Work item:
The answer must consist of every line below that contains the word "concat".

Extracted data entries:
BEGIN
(** C37: the cart and stage pollers, answered "pending" every time, issue
    a 120th query and time out on its answer: the interval is live after
    119 rounds and stopped after 120, with 120 queries and one timeout
    toast. *)
Theorem leniente_expira_na_resposta_120 p h k tid :
  k <> KDividido -> leniente k = true ->
  pg_intervals p !! h = Some k -> pg_closures p !! h = Some (mk_closure k tid 0) ->
  let n := length (pg_pending p) in
  let p119 := run p (concat (replicate 119 (ronda h n))) in
  let p' := run p (concat (replicate 120 (ronda h n))) in
  pg_intervals p119 !! h = Some k /\
  pg_intervals p' !! h = None /\ status_requests h p' = status_requests h p + 120 /\
  pg_toasts p' = pg_toasts p ++ [(TWarning, "timeout_da_transacao")].
Proof.
  intros Hk Hl Hi Hc. cbv zeta.
  destruct (rondas_leniente h k tid 0 (length (pg_pending p)) 119 p) as (Ha & Hs & Ht);
    [by split_and!|done|right; unfold maxTentativas; lia|].
  set (n := length (pg_pending p)) in *. set (p119 := run p (concat (replicate 119 (ronda h n)))) in *.
  assert (E : run p (concat (replicate 120 (ronda h n))) = run p119 (ronda h n)).
  { unfold p119. rewrite <- run_app_pagina.
    rewrite (replicate_S_end 119 (ronda h n)), concat_app. cbn [concat]. by rewrite app_nil_r. }
  rewrite E.
  destruct (ronda_final h k tid _ _ Hk Hl Ha) as (F1 & F2 & F3).
  split_and!; [apply Ha|exact F1|rewrite F2, Hs; lia|by rewrite F3, Ht].
Qed.

(** C38: a refusal or a cancellation is not terminal for the lenient
    pollers: before the 120th attempt such an answer changes nothing at
    all, and the interval keeps polling. *)
Theorem recusa_ignorada_leniente p h c s :
  pg_closures p !! h = Some c -> leniente (cl_kind c) = true -> cl_tentativas c < maxTentativas ->
  s = "recusado" \/ s = "cancelado" ->
  on_status h (FResp true (Some (obj [("status", JStr s)]))) p = p.
Proof.
  intros Hc Hl Ht Hs. unfold on_status. rewrite Hc.
  rewrite bool_decide_eq_false_2 by lia.
  destruct Hs as [->| ->]; destruct (cl_kind c); done.
Qed.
END
Task output:
  let p119 := run p (concat (replicate 119 (ronda h n))) in
  let p' := run p (concat (replicate 120 (ronda h n))) in
  set (n := length (pg_pending p)) in *. set (p119 := run p (concat (replicate 119 (ronda h n)))) in *.
  assert (E : run p (concat (replicate 120 (ronda h n))) = run p119 (ronda h n)).
    rewrite (replicate_S_end 119 (ronda h n)), concat_app. cbn [concat]. by rewrite app_nil_r. }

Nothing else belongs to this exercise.